Optical astronomy has well-developed ways to turn its raw data into useful catalogues of sources : galaxies, stars, meteors, Elon Musk's bloody Starlink satellites, etc. But in radio astronomy the situation is not so advanced. There are automatic procedures we can use, but generally only as a supplement to the old-fashioned approach of just looking at the data. I like to call them "semi automatic", but that's because it's very hard to make a good joke about radio astronomy data processing techniques and that's the best I could come up with.

Sometimes people express skepticism about the visual procedures, especially one referee who called it "convoluted". It isn't. Nor is it as arbitrary as one might think : as described on the cataloguing page, we can quantify how successful this in a rigorous (albeit imperfect) way. 

On these pages I describe how visual and automatic methods typically work, especially with a view to promoting visual extraction, which is neither as tedious nor as irrational as people sometimes think. For the beginners, I also give an overview of what we mean when we assess our catalogues : how exactly do we quantify what we can't find ? And I describe the easily-misunderstood process of stacking, which can increase our sensitivity compared to the raw daw... but with a high price that people (myself included) often underestimate.

Understanding Catalogues : What do we really mean by the "accuracy" of a catalogue ? What does "sensitivity" really mean ? These terms sound simple, but they're really not. In this page I attempt to explain some of the philosophical subtleties, as well as the biases that affect how we construct catalogues from real data.

Data Structure : Radio astronomy is awesome ! But what makes it so awesome ? After all, our radio cameras might typically only have the equivalent of 7 pixels... but each of those can record thousands of images at once ! On this page I explain the basics of the 3D data cubes our observations churn out and how we go about interpreting the data.

Visual Techniques : Once we've got a data cube, we need to catalogue what's in it. We can and should do this the old-fashioned way, by eye. This is not just a matter or arbitrarily deciding, "well I think that looks like a galaxy, so let's put that in a catalogue". Here I explain exactly how this is done and why I sometimes trust this method more than automated search algorithms.

Automatic Techniques : Not that we should avoid automated source extraction by any means ! I just think it's a mistake to rely on it exclusively. This page describes my own automatic algorithm that I came up with while working in Cardiff University in the small hours of a morning sometime, and it seems to do a decent job.

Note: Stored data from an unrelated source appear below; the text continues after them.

Lemma round_last size x ds d s dist delta rest ten_k :
  holds size x (ds ++ [d]) s -> is_dec d -> 0 < ten_k -> dist <= delta < 2 ^ 64 -> 0 <= rest <= delta ->
  delta < d * ten_k + rest ->
  exists j b, 0 <= j < d /\ rest + j * ten_k <= delta /\
    grisu2_round (buffer s) (len s) dist delta rest ten_k = Ok b /\
    forall x', holds size x' (ds ++ [d - j]) (Digits b (len s) x').
Proof.
  intros (t & -> & Ht) Hd Hten Hdist Hrest Hlt. cbn [buffer len]. assert (0 < d) as Hpos by nia.
  destruct (grisu2_round_spec ds d t dist delta ten_k Hd Hpos Hten Hdist 10 rest) as (j & Hj & Hr & E);
    [unfold is_dec in Hd; lia|done..|].
  exists j, (digits_of (ds ++ [d - j]) ++ t). split; [done|]. split; [done|]. rewrite length_app in *. cbn [length] in *. split.
  - unfold grisu2_round. rewrite !assert_true by (first [apply Z.leb_le|apply Z.ltb_lt]; lia). exact E.
  - intros x'. exists t. rewrite !length_app. simpl. split; [done|lia].
Qed.

(** ** The two loops *)

Lemma one_pos one_e : 32 <= - one_e <= 60 -> 2 ^ 32 <= 2 ^ (- one_e) <= 2 ^ 60.
Proof. intros Hone. split; apply Z.pow_le_mono_r; lia. Qed.

Section Generation.
Context (one_e : Z) (Hone : 32 <= - one_e <= 60).
Context (M delta dist : Z) (HM : 0 < M < 2 ^ 64) (Hdelta : 0 < delta < M) (Hdist : dist <= delta) (Hdist0 : 0 <= dist).
Context (Hprec : M <= delta * 10 ^ 16).
Context (size : nat) (x0 : Z) (Hsize : (17 < size)%nat).
#[local] Abbreviation O1 := (2 ^ (- one_e)).

(** What is generated: a decimal number between [M - delta] and [M], in units of
    [2 ^ one_e]. *)
Definition generated (s : digits) : Prop :=
  exists ds n, holds size (x0 + n) ds s /\ Forall is_dec ds /\ lead ds /\ (length ds <= 17)%nat /\ -17 <= n <= 9 /\
    (0 <= n -> M - delta <= decimal ds * 10 ^ n * O1 <= M) /\
    (n < 0 -> (M - delta) * 10 ^ (- n) <= decimal ds * O1 <= M * 10 ^ (- n)).

Lemma integral_spec p2 n : 0 <= p2 < O1 -> forall p1 pow10 ds s,
  holds size x0 ds s -> Forall is_dec ds -> (ds = [] /\ (0 < n)%nat /\ pow10 <= p1) \/ lead ds ->
  ((0 < n)%nat -> pow10 = 10 ^ (Z.of_nat n - 1)) -> 0 <= p1 < 10 ^ Z.of_nat n ->
  decimal ds * 10 ^ Z.of_nat n * O1 + p1 * O1 + p2 = M -> delta < p1 * O1 + p2 -> (length ds + n <= 10)%nat ->
  0 <= decimal ds ->
  exists r, integral_digits one_e n p1 p2 pow10 dist delta s = Ok r /\
    match r with
    | inl s' => generated s'
    | inr s' => exists ds', holds size x0 ds' s' /\ Forall is_dec ds' /\ lead ds' /\ 0 <= decimal ds' /\
        decimal ds' * O1 + p2 = M /\ delta < p2 /\ length ds' = (length ds + n)%nat
    end.
Proof.
  intros Hp2. pose proof (one_pos one_e Hone) as HO. induction n as [|n IH]; intros p1 pow10 ds s Hs Hds Hlead Hpow Hp1 HMs Hns Hlen Hdec.
  { exists (inr s). split; [done|]. exists ds. destruct Hlead as [(_ & H0 & _)|Hlead]; [lia|].
    simpl in *. assert (p1 = 0) as -> by lia. repeat split; try done; lia. }
  cbn [integral_digits]. specialize (Hpow ltac:(lia)). replace (Z.of_nat (S n) - 1) with (Z.of_nat n) in Hpow by lia.
  assert (0 < pow10) as Hp0 by (rewrite Hpow; apply Z.pow_pos_nonneg; lia).
  rewrite Nat2Z.inj_succ, Z.pow_succ_r, <- Hpow in Hp1, HMs by lia.
  pose proof (Z.div_mod p1 pow10 ltac:(lia)) as Ed. pose proof (Z.mod_pos_bound p1 pow10 Hp0) as Hr.
  set (d := p1 / pow10) in *. set (r := p1 `mod` pow10) in *. clearbody d r. subst p1.
  assert (0 <= d <= 9) as Hd by nia.
  rewrite assert_true by (apply Z.leb_le; lia). cbn [bind].
  destruct (push_digit_spec size x0 ds s d Hs ltac:(lia)) as (s' & -> & Hs'). cbn [bind].
  assert (0 <= r * O1 /\ 0 <= pow10 * O1 /\ 0 <= d * (pow10 * O1) /\ 0 <= decimal ds * (pow10 * O1)) as (? & ? & ? & ?)
    by (repeat split; repeat apply Z.mul_nonneg_nonneg; lia).
  assert (M = (10 * decimal ds + d) * pow10 * O1 + (r * O1 + p2)) as HM' by (rewrite <- HMs; ring).
  assert (d * (pow10 * O1) + (r * O1 + p2) = (pow10 * d + r) * O1 + p2) as Hd' by ring.
  assert (ds = [] -> 0 < d) as Hd1 by (intros ->; destruct Hlead as [(_ & _ & Hp)|[]]; nia).
  rewrite !Z.shiftl_mul_pow2, (u64_small (r * O1)), (u64_small (r * O1 + p2)) by lia.
  assert (Forall is_dec (ds ++ [d])) as Hds' by (apply Forall_app; split; [done|by constructor]).
  assert (lead (ds ++ [d])) as Hl' by (destruct ds as [|d0 ds]; [by apply Hd1|by destruct Hlead as [[? _]|?]]).
  destruct (Z.leb_spec (r * O1 + p2) delta) as [Hstop|Hgo].
  - assert (0 < d) as Hd0 by (destruct (Z.eq_dec d 0) as [->|]; lia).
    assert (pow10 * O1 <= M) as Hten.
    { pose proof (Z.mul_le_mono_nonneg_r 1 d (pow10 * O1) ltac:(lia) ltac:(lia)).
      replace ((10 * decimal ds + d) * pow10 * O1) with (10 * (decimal ds * (pow10 * O1)) + d * (pow10 * O1)) in HM' by ring. lia. }
    assert (0 < pow10 * O1) by (apply Z.mul_pos_pos; lia). rewrite (u64_small (pow10 * O1)) by lia.
    destruct (round_last size x0 ds d s' dist delta (r * O1 + p2) (pow10 * O1)) as (j & b & Hj & Hjr & -> & Hb);
      [done|done|lia|lia|lia|lia|].
    cbn [bind]. eexists. split; [reflexivity|]. destruct Hs' as (t & -> & Ht). exists (ds ++ [d - j]), (Z.of_nat n).
    split; [apply Hb|]. split; [apply Forall_app; split; [done|]; constructor; [unfold is_dec; lia|done]|].
    split; [eapply lead_last; [exact Hl'|lia]|]. rewrite length_app. simpl. split; [lia|]. split; [lia|]. split; [|lia].
    intros _. rewrite decimal_snoc, <- Hpow.
    assert ((10 * decimal ds + (d - j)) * pow10 * O1 = M - (r * O1 + p2 + j * (pow10 * O1))) as -> by (rewrite HM'; ring).
    assert (0 <= j * (pow10 * O1)) by (apply Z.mul_nonneg_nonneg; lia). lia.
  - destruct (IH r (pow10 / 10) (ds ++ [d]) s') as (r' & E & Hr'); try done.
    + by right.
    + intros Hn. rewrite Hpow. replace (Z.of_nat n) with (1 + (Z.of_nat n - 1)) at 1 by lia.
      rewrite Z.pow_add_r, Z.mul_comm, Z.div_mul by lia. done.
    + by rewrite <- Hpow.
    + rewrite decimal_snoc, <- Hpow. lia.
    + rewrite length_app. simpl. lia.
    + rewrite decimal_snoc. lia.
    + exists r'. split; [done|]. destruct r' as [s1|s1]; [done|]. destruct Hr' as (ds' & ? & ? & ? & ? & ? & ? & Hlen').
      exists ds'. rewrite length_app in Hlen'. simpl in Hlen'. repeat split; try done; lia.
Qed.
(* ===== verification/MediaSection.v ===== *)
(** The media sections of the remote SDP: src/sdp/MediaSection.cpp of
    libmediasoupclient.

    A section is its class (answer or offer) and its [mediaObject].  The
    constructors are translated whole; the arguments they take by non-const
    reference are returned with the insertions [operator[]] makes. *)

From Stdlib Require Import ZArith Lia SpecFloat Ascii.
From stdpp Require Import pretty.
From S2P Require Import Prelude Json OrtcValidate Ortc.

(** ** Output streams

    [config << value] for a [float]: six significant digits in the shorter of
    the two notations, as [%g] prints them. *)

(** [static_cast<float>]: rounding to nearest, to infinity beyond the range. *)
Definition to_float (f : spec_float) : spec_float :=
  match f with
  | S754_finite s m e => binary_normalize 24 128 (if s then Zneg m else Zpos m) e s
  | _ => f
  end.

(** The decimal exponent of [num / den > 0], searched from [x] upwards or
    downwards; a float has at most 39 digits on either side. *)
Fixpoint exponent_up (fuel : nat) (num den x : Z) : Z :=
  match fuel with
  | O => x
  | S fuel => if num <? den * 10 then x else exponent_up fuel num (den * 10) (x + 1)
  end.

Fixpoint exponent_down (fuel : nat) (num den x : Z) : Z :=
  match fuel with
  | O => x
  | S fuel => if den <=? num then x else exponent_down fuel (num * 10) den (x - 1)
  end.

Definition decimal_exponent (num den : Z) : Z :=
  if den <=? num then exponent_up 60 num den 0 else exponent_down 60 num den 0.

Definition round_half_even (num den : Z) : Z :=
  let q := num / den in
  let r := 2 * (num `mod` den) in
  if (r <? den) || ((r =? den) && Z.even q) then q else q + 1.

(** [d * 10^(-p)] without trailing zeros in the fraction. *)
Fixpoint strip_zeros (p : nat) (d : Z) : nat * Z :=
  match p with
  | O => (O, d)
  | S p' => if d `mod` 10 =? 0 then strip_zeros p' (d / 10) else (p, d)
  end.

Fixpoint zeros (n : nat) : string :=
  match n with O => "" | S n => String "0"%char (zeros n) end.

Definition padded (width : nat) (z : Z) : string :=
  let s := pretty z in zeros (width - String.length s) +:+ s.

Definition show_fixed (p : nat) (d : Z) : string :=
  let '(p, d) := strip_zeros p d in
  let whole := pretty (d / 10 ^ Z.of_nat p) in
  match p with
  | O => whole
  | _ => whole +:+ "." +:+ padded p (d `mod` 10 ^ Z.of_nat p)
  end.

Definition show_exponent (x : Z) : string :=
  "e" +:+ (if x <? 0 then "-" else "+") +:+ padded 2 (Z.abs x).

Definition show_float (f : spec_float) : string :=
  match to_float f with
  | S754_zero s => if s then "-0" else "0"
  | S754_infinity s => if s then "-inf" else "inf"
  | S754_nan => "nan"
  | S754_finite s m e =>
      let num := if 0 <=? e then Zpos m * 2 ^ e else Zpos m in
      let den := if 0 <=? e then 1 else 2 ^ (- e) in
      let x := decimal_exponent num den in
      let d := if x <=? 5 then round_half_even (num * 10 ^ (5 - x)) den
               else round_half_even num (den * 10 ^ (x - 5)) in
      let '(d, x) := if d =? 10 ^ 6 then (10 ^ 5, x + 1) else (d, x) in
      (if s then "-" else "") +:+
      (if (-4 <=? x) && (x <=? 5) then show_fixed (Z.to_nat (5 - x)) d
       else show_fixed 5 d +:+ show_exponent x)
  end.

Example show_float_examples :
  (* 0.5, 100000, 1e+06, 0.1, 1.5e-05, 123457, -2.25 *)
  map show_float
    [S754_finite false 4503599627370496 (-53); double_of_Z 100000; double_of_Z 1000000;
     S754_finite false 7205759403792794 (-56); S754_finite false 8854437155380585 (-69);
     S754_finite false 8483885939586761 (-36); S754_finite true 5066549580791808 (-51)]
  = ["0.5"; "100000"; "1e+06"; "0.1"; "1.5e-05"; "123457"; "-2.25"].
Proof. vm_compute. reflexivity. Qed.

(** ** JSON helpers *)

(** [j[k].push_back(v)] *)
Definition jpush_at (j : json) (k : string) (v : json) : res json :=
  let* (j, a) := jref j k in
  let* a := jpush a v in
  jset j k a.
Lemma layer_two a b : in_class false [Range "1" "9"] a = true -> in_class false [Digit] b = true ->
  layer_number (String a (String b "")).
Proof.
  intros Ha Hb. destruct (digit_of_class a Ha) as [Hd Hne]. pose proof (digit_value_range a Hd).
  assert (is_digit b = true) as Hdb. { unfold in_class in Hb. simpl in Hb. by rewrite orb_false_r in Hb. }
  pose proof (digit_value_range b Hdb). exists (10 * digit_value a + digit_value b). split; [|lia].
  unfold stoull. destruct (no_sign (String a (String b ""))) as [-> ->]; [by simpl; rewrite Hd, Hdb|].
  cbn [read_digits]. rewrite Hd. cbn [read_digits]. rewrite Hdb. cbn [Nat.eqb].
  rewrite (proj2 (Z.leb_le _ _)) by lia. f_equal; lia.
Qed.

Definition layer_re (n : nat) : re :=
  Cap n (Cat (Cat Emp (Chars false [Range "1" "9"])) (Or (Chars false [Digit]) Emp)).

(** What the group around a number captures. *)
Lemma layer_capture total n s c s' c' :
  matches total (layer_re n) s c s' c' ->
  exists text, c' = (n, text) :: c /\ layer_number text.
Proof.
  intros H. inversion H as [| | | | | | |? ? ? ? ? ? H1| |]; subst; clear H.
  inversion H1 as [| |? ? ? ? ? ? ? ? H2 H3| | | | | | |]; subst; clear H1.
  inversion H2 as [| |? ? ? ? ? ? ? ? H4 H5| | | | | | |]; subst; clear H2.
  inversion H4; subst; clear H4. inversion H5; subst; clear H5.
  inversion H3 as [| | |? ? ? ? ? ? H6|? ? ? ? ? ? H6| | | | |]; subst; clear H3; inversion H6; subst; clear H6.
  - eexists. split; [reflexivity|]. rewrite between_two. by apply layer_two.
  - eexists. split; [reflexivity|]. rewrite between_one. by apply layer_one.
Qed.

Lemma many_captures total a s c s' c' :
  matches total (Many (Chars true a)) s c s' c' -> c' = c.
Proof.
  remember (Many (Chars true a)) as r eqn:Er. intros H. revert Er.
  induction H as [| | | | |a' s c|a' s c s1 c1 s2 c2 H1 _ Hne _ IH| | |]; intros [= ->]; try done.
  rewrite IH by done. by inversion H1.
Qed.

Lemma scalability_regex : ScalabilityModeRegex =
  Cat (Cat (Cat (Cat (Cat (Cat Emp Begin) (Chars false [Range "L" "L"; Range "S" "S"])) (layer_re 1))
    (Chars false [Range "T" "T"])) (layer_re 2)) (Many any).
Proof. vm_compute. reflexivity. Qed.
(* ===== verification/RemoteSdpFacts.v ===== *)
(** [RemoteSdp] keeps an ordered list of m-sections.

    [line] is the abstract m-section, a mid and whether it is closed; [rep r l]
    says that every part of the state of [r] describes the list [l], and each
    method acts on [l] as [lstep] says. *)

From stdpp Require Import gmap.
From S2P Require Import Prelude Json OrtcValidate Ortc Streams SdpWriter MediaSection RemoteSdp.
Import RemoteSdp.

Abbreviation line := (string * bool)%type.

Definition line_mid (ln : line) : string := ln.1.
Definition mids (l : list line) : list string := line_mid <$> l.
Definition open_mids (l : list line) : list string :=
  line_mid <$> List.filter (fun ln => negb ln.2) l.

(** The mids of the BUNDLE group: the open sections in order. *)
Definition bundle (l : list line) : string := String.concat " " (open_mids l).

(** ** The abstract methods *)

Definition ladd (mid : string) (l : list line) : list line := l ++ [(mid, false)].

(** A closed section is taken over before a new one is added. *)
Definition first_closed (l : list line) : option nat :=
  fst <$> list_find (fun ln : line => ln.2 = true) l.

Definition lreceive (mid : string) (l : list line) : list line :=
  match first_closed l with
  | Some i => <[i := (mid, false)]> l
  | None => ladd mid l
  end.

Definition lreuse (reuse mid : string) (l : list line) : list line :=
  (fun ln : line => if String.eqb ln.1 reuse then (mid, false) else ln) <$> l.

(** The first section is never closed. *)
Definition lclose (mid : string) (l : list line) : list line :=
  match l with
  | [] => []
  | first :: rest =>
      if String.eqb mid first.1 then l
      else first :: ((fun ln : line => if String.eqb ln.1 mid then (mid, true) else ln) <$> rest)
  end.

(** ** The methods as steps *)

Inductive op : Type :=
| OpIce (ice : json)
| OpRole (role : string)
| OpSend (offerMedia : json) (reuse : string) (offer answer : json) (options : option json)
| OpSendSctp (offerMedia : json)
| OpRecvSctp
| OpReceive (mid kind : string) (params : json) (streamId trackId : string)
| OpClose (mid : string)
| OpGetSdp.

Section Steps.
Context `{FloatText}.

Definition step (r : t) (o : op) : res t :=
  match o with
  | OpIce ice => UpdateIceParameters r ice
  | OpRole role => UpdateDtlsRole r role
  | OpSend offerMedia reuse offer answer options =>
      let* (r, _, _) := Send r offerMedia reuse offer answer options in Ok r
  | OpSendSctp offerMedia => SendSctpAssociation r offerMedia
  | OpRecvSctp => RecvSctpAssociation r
  | OpReceive mid kind params streamId trackId => Receive r mid kind params streamId trackId
  | OpClose mid => CloseMediaSection r mid
  | OpGetSdp => let* (r, _) := GetSdp r in Ok r
  end.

Stacking Galaxies : Combining observations to increase sensitivity is a veritable minefield of easily-misunderstood subtleties. I won't claim to fully understand it myself, but on this page I attempt to address some of the more counter-intuitive pitfalls.

Stacking Diffuse Gas : If we're very careful, we can use stacking not just to look for the gas at the positions of known galaxies, but even to find the most extended, diffuse gas without any optical counterparts. Here I describe some of the techniques I've experimented with to try and do this, noting especially the ideas that seemed like a good idea at the time but turned out to be utterly fruitless.